Huh? I got it in my head that the ship didn't actually increase in tier until AFTER you upgraded it. I suspect that, that actually isn't the case, and that you're probably just reading the rule a mite too strictly.

Ship's tiers reflect their power. If you haven't upgraded your ship yet, it is not appreciably more powerful, and thus should not have a higher tier.

Yeah, me too.

I think the point of that quote is just to make clear that you don't 'track' a ship's progress, nor should you hold back on advancing a ship's tier. It should improve alongside the PCs as they level. Nonetheless - it's still whatever tier corresponds to its build points.

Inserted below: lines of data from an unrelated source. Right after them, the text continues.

Lemma kept_trans d1 f1 d2 f2 d3 f3 bs : kept d1 f1 d2 f2 bs -> kept d2 f2 d3 f3 bs -> kept d1 f1 d3 f3 bs.
Proof.
  intros K1 K2; pose proof (kp_geo _ _ _ _ _ K1) as G1; split; [apply K2 | eapply geo_trans; [exact G1 | apply K2] | |].
  - intros b Hb Hu; apply (kp_used _ _ _ _ _ K2); [unfold block_of; by rewrite (g_groups _ _ G1) | by apply (kp_used _ _ _ _ _ K1)].
  - intros b Hb Hn; rewrite (kp_data _ _ _ _ _ K2), (kp_data _ _ _ _ _ K1); try done; by eapply held_kept.
Qed.

Lemma kept_more d f d' f' bs bs' : kept d f d' f' bs -> (forall b, b ∈ bs -> b ∈ bs') -> kept d f d' f' bs'.
Proof. intros [A G U S] H; split; auto. Qed.

Lemma kept_step d f d1 f1 d2 f2 mt bs : kept d f d1 f1 mt -> kept d1 f1 d2 f2 bs -> (forall b, b ∈ bs -> b ∈ mt \/ used d f b = false) -> kept d f d2 f2 mt.
Proof.
  intros K1 K2 H; pose proof (kp_geo _ _ _ _ _ K1) as G1; split; [apply K2 | eapply geo_trans; [exact G1 | apply K2] | |].
  - intros b Hb Hu; apply (kp_used _ _ _ _ _ K2); [unfold block_of; by rewrite (g_groups _ _ G1) | by apply (kp_used _ _ _ _ _ K1)].
  - intros b Hb Hn; rewrite (kp_data _ _ _ _ _ K2), (kp_data _ _ _ _ _ K1); try done; [by eapply held_kept |]; intros Hin; destruct Hb as (_ & Hu & _); destruct (H b Hin); [done | congruence].
Qed.

Lemma unused_before d f d' f' bs b : kept d f d' f' bs -> block_of f b -> used d' f' b = false -> used d f b = false.
Proof. intros K Hb Hu; destruct (used d f b) eqn:E; [| done]; rewrite (kp_used _ _ _ _ _ K) in Hu; done. Qed.

(** ** A block taken, written or given back *)

Lemma spare_takes d f d' f' r : alloc_ok d f -> takes d f d' f' r -> spare f' r 1.
Proof.
  intros A T; pose proof (takes_not_fixed _ _ _ _ _ A T) as Hx; pose proof T as [_ G B _ _ _]; unfold block_of in B; repeat split; rewrite ?(g_groups _ _ G); try lia.
  intros b Hb Hs; apply (fixed_geo f f') in Hb; [| done]; unfold span in Hs; by replace b with r in Hb by lia.
Qed.

Lemma takes_held d f d' f' r : alloc_ok d f -> takes d f d' f' r -> held d' f' r /\ 0 < r < 2 ^ 32.
Proof.
  intros A T; pose proof (takes_not_fixed _ _ _ _ _ A T) as Hx; pose proof T as [_ G B _ U _]; pose proof (f_groups f (a_fs d f A)); split.
  - split; [unfold block_of; by rewrite (g_groups _ _ G) | split; [rewrite U by done; by rewrite Z.eqb_refl |]]; intros X; by apply Hx, (fixed_geo f f').
  - assert (r <> 0) by (intros ->; apply Hx; by left); unfold block_of in B; lia.
Qed.

Lemma runs_give_back {A} r (k : unit -> M A) d0 f0 d o h f Q :
  alloc_ok d0 f0 -> takes d0 f0 d f r -> (forall o' d' f', calm o o' -> kept d0 f0 d' f' [] -> runs (k tt) (mk d' o' h f') Q) ->
  runs (ext4_free_block r ≫= k) (mk d o h f) Q.
Proof.
  intros A0 T HQ; apply runs_free_block; [apply T | by eapply spare_takes |]; intros o' d' f' C R _; apply HQ; [done |]; eapply kept_takes_frees; [exact T | exact R | apply A0].
Qed.

Lemma runs_write_or_free {A} r l (k : bool -> M A) d0 f0 d o h f Q :
  alloc_ok d0 f0 -> takes d0 f0 d f r -> zlen l = 4096 -> bytes l ->
  (forall o' d' f', calm o o' -> o <> [] -> kept d0 f0 d' f' [] -> runs (k false) (mk d' o' h f') Q) ->
  (forall o' d', calm o o' -> takes d0 f0 d' f r -> blk d' f r = l -> runs (k true) (mk d' o' h f) Q) ->
  runs (write_or_free r l ≫= k) (mk d o h f) Q.
Proof.
  intros A0 T Hl Hy H0 H1; apply runs_bind; unfold write_or_free; apply runs_write_block; intros o1 C1.
  - intros Hn; apply (runs_give_back _ _ d0 f0); [done | done |]; intros o2 d2 f2 C2 K; apply runs_ret, H0; [by eapply calm_trans | done | done].
  - destruct (takes_put d0 f0 d f r l A0 T Hl Hy) as [T' E]; by apply runs_ret, H1.
Qed.

Lemma runs_lift {A B} (a : B) (k : B -> M A) s Q : runs (k a) s Q -> runs (lift (Some a) ≫= k) s Q.
Proof. intros H; by apply runs_bind, runs_ret. Qed.

Lemma held_spare d f b : held d f b -> spare f b 1.
Proof.
  intros (Hb & _ & Hx); unfold block_of in Hb; repeat split; try lia; intros b' Hb' Hs; unfold span in Hs; by replace b' with b in Hb' by lia.
Qed.


(** ** A full disk *)

Definition all_full d f : Prop := forall g, 0 <= g < n_groups f -> sum_zeros (bm d f g) = 0.

(** At most one block of the partition is free. *)
Definition nearly_full d f : Prop := forall b b', block_of f b -> block_of f b' -> used d f b = false -> used d f b' = false -> b = b'.

Lemma all_full_used d f b : alloc_ok d f -> all_full d f -> block_of f b -> used d f b = true.
Proof.
  intros A F Hb; destruct (block_split f b Hb) as (B1 & B2 & B3); specialize (F _ B1); destruct (used d f b) eqn:E; [done |]; unfold used in E.
  assert (Hy : bytes (bm d f (b / 32768))) by apply bytes_blk, A; assert (Hl : zlen (bm d f (b / 32768)) = 4096) by apply zlen_blk, A.
  apply count_set in E; [| done | lia]; pose proof (sum_zeros_range _ (bytes_bit_set _ _ Hy (proj1 B2))); lia.
Qed.

(** No block is free. *)
Definition none_free d f : Prop := forall b, block_of f b -> used d f b = true.

Lemma none_free_kept d f d' f' bs : kept d f d' f' bs -> none_free d f -> none_free d' f'.
Proof.
  intros K H b Hb; assert (Hb' : block_of f b) by (unfold block_of in *; by rewrite <- (g_groups _ _ (kp_geo _ _ _ _ _ K))); apply (kp_used _ _ _ _ _ K); auto.
Qed.

(** A full disk that gives one block back has that one. *)
Lemma nearly_full_frees d f d' f' r : alloc_ok d f -> none_free d f -> releases d f d' f' (span r 1) -> nearly_full d' f'.
Proof.
  intros A F [A' G K N _]; assert (R : forall b, block_of f' b -> used d' f' b = false -> b = r).
  { intros b Hb Hu; assert (Hb' : block_of f b) by (unfold block_of in *; by rewrite (g_groups _ _ G) in Hb); destruct (decide (b = r)) as [| Hne]; [done |].
    rewrite K, (F b Hb') in Hu by (try done; unfold span; lia); done. }
  intros b b' Hb Hb' Hu Hu'; by rewrite (R b), (R b').
Qed.

Lemma nearly_full_full d f : alloc_ok d f -> all_full d f -> nearly_full d f.
Proof. intros A F b b' Hb _ Hu; by rewrite (all_full_used d f b A F) in Hu. Qed.

Implicit Types (inode : list Z) (ino : Z).

(** ** ext4: inodes on the disk

    The inode an index stands for, its update in place, and the reading of a
    block of a file whose blocks the inode names itself. *)

(** ** Where an inode is *)

(** Byte offset, sector and block of the partition. *)
Definition inode_offset f ino : Z := bg_inode_table_lo f 0 * EXT4_BLOCK_SIZE + (ino - 1) * inode_size f.
Definition inode_sector f ino : Z := part_start_lba f + inode_offset f ino / 512.
Definition table_block f ino : Z := inode_offset f ino / EXT4_BLOCK_SIZE.

(** An index of the table, and an inode that lies within one sector of a block
    that is in use and not the allocator's own. *)
Record ino_ok d f ino : Prop := {
  i_good : bad_ino f ino = false;
  i_size : 128 <= inode_size f <= EXT4_BLOCK_SIZE /\ inode_size f mod 128 = 0;
  i_pos : 1 <= ino <= s_inodes_count f;
  i_block_of : block_of f (table_block f ino);
  i_used : used d f (table_block f ino) = true;
  i_fixed : ~ fixed_block f (table_block f ino)
}.

Lemma inode_offset_geo f f' ino : geo f f' -> 1 <= n_groups f -> inode_offset f' ino = inode_offset f ino.
Proof. intros G Hn; unfold inode_offset; by rewrite (g_isize _ _ G), (g_tables _ _ G) by lia. Qed.

Lemma inode_pos_eq d f ino : fs_ok f -> ino_ok d f ino -> inode_pos f ino = (inode_sector f ino, inode_offset f ino mod 512) /\ 0 <= inode_offset f ino < 2 ^ 40.
Proof.
  intros F [_ _ H1 H2 _ _]; pose proof (f_part f F); pose proof (f_groups f F); unfold part_ok, block_of, table_block, EXT4_BLOCK_SIZE in *.
  pose proof (Z.div_mod (inode_offset f ino) 4096 ltac:(lia)); pose proof (Z.mod_pos_bound (inode_offset f ino) 4096 ltac:(lia)).
  assert (R : 0 <= inode_offset f ino < 2 ^ 40) by lia; split; [| done]; unfold inode_pos; fold (inode_offset f ino); unfold inode_sector; f_equal.
  apply u64_small; pose proof (Z.div_pos (inode_offset f ino) 512 ltac:(lia) ltac:(lia)); pose proof (Z.div_le_upper_bound (inode_offset f ino) 512 (2 ^ 40) ltac:(lia) ltac:(lia)); lia.
Qed.

(** The inode does not cross the end of its sector. *)
Lemma inode_fits d f ino : fs_ok f -> ino_ok d f ino -> 0 <= inode_offset f ino mod 512 /\ inode_offset f ino mod 512 + 128 <= 512.
Proof.
  intros F H; pose proof (i_size _ _ _ H) as [_ Hm]; apply Z.mod_divide in Hm as [k Hk]; [| lia]; pose proof (Z.mod_pos_bound (inode_offset f ino) 512 ltac:(lia)).
  split; [lia |]; assert (E : inode_offset f ino = 128 * (bg_inode_table_lo f 0 * 32 + (ino - 1) * k)) by (unfold inode_offset, EXT4_BLOCK_SIZE; lia).
  rewrite E; change 512 with (128 * 4) at 1; rewrite Z.mul_mod_distr_l by lia; pose proof (Z.mod_pos_bound (bg_inode_table_lo f 0 * 32 + (ino - 1) * k) 4 ltac:(lia)); lia.
Qed.

Lemma inode_in_block d f ino : fs_ok f -> ino_ok d f ino ->
  block_sector f (table_block f ino) <= inode_sector f ino < block_sector f (table_block f ino) + 8.
Proof.
  intros F H; destruct (inode_pos_eq d f ino F H) as [_ R]; rewrite block_sector_eq by (try apply F; apply (blkno_of f _ F), H); unfold inode_sector, table_block, EXT4_BLOCK_SIZE.
  change 4096 with (512 * 8); rewrite <- Z.div_div by lia; pose proof (Z.div_mod (inode_offset f ino / 512) 8 ltac:(lia)); pose proof (Z.mod_pos_bound (inode_offset f ino / 512) 8 ltac:(lia)); lia.
Qed.

(** ** A sector of a block *)

Lemma sector_of_blk d f b x : dev_ok d -> block_sector f b <= x < block_sector f b + 8 -> d x = slice (blk d f b) (512 * (x - block_sector f b)) 512.
Proof.
  intros Hd Hx; pose proof (zlen_blk d f b Hd) as Hl; apply (znth_ext 0); [rewrite zlen_slice, (proj1 (Hd x)) by lia; done |].
  rewrite (proj1 (Hd x)); intros i Hi; rewrite znth_slice by lia; unfold blk; rewrite znth_read_sectors by (done || lia).
  set (k := x - block_sector f b); replace ((512 * k + i) / 512) with k by (rewrite (Z.mul_comm 512), Z.div_add_l, (Z.div_small i) by lia; lia).
  replace ((512 * k + i) mod 512) with i by (rewrite Z.add_comm, (Z.mul_comm 512), Z.mod_add, Z.mod_small by lia; done); do 2 f_equal; lia.
Qed.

The first AP grants PCs a tier three ship. They're expected to be around level three by then, but there's no reason that has to be the case. If the correlation was intended to be as strict as that sentence could be interpreted, it would be "a ship with a tier equal to the PC's level".


Pathfinder Roleplaying Game Superscriber; Pathfinder Starfinder Roleplaying Game Subscriber

"Captain, we've successfully taken the cargo hauler and moved the cargo to our little shuttle. Should we scuttle it?"

"No, we will board her, for the moment we set foot upon her bridge, it will become our new and deadly dreadnaught!"

"Well...why did you make us move all this cargo then?"

No, I think not.


You can not run the rule as strictly as written, and I don't, but them's the RAW.

None-the-less, the system is incredibly flawed and broken.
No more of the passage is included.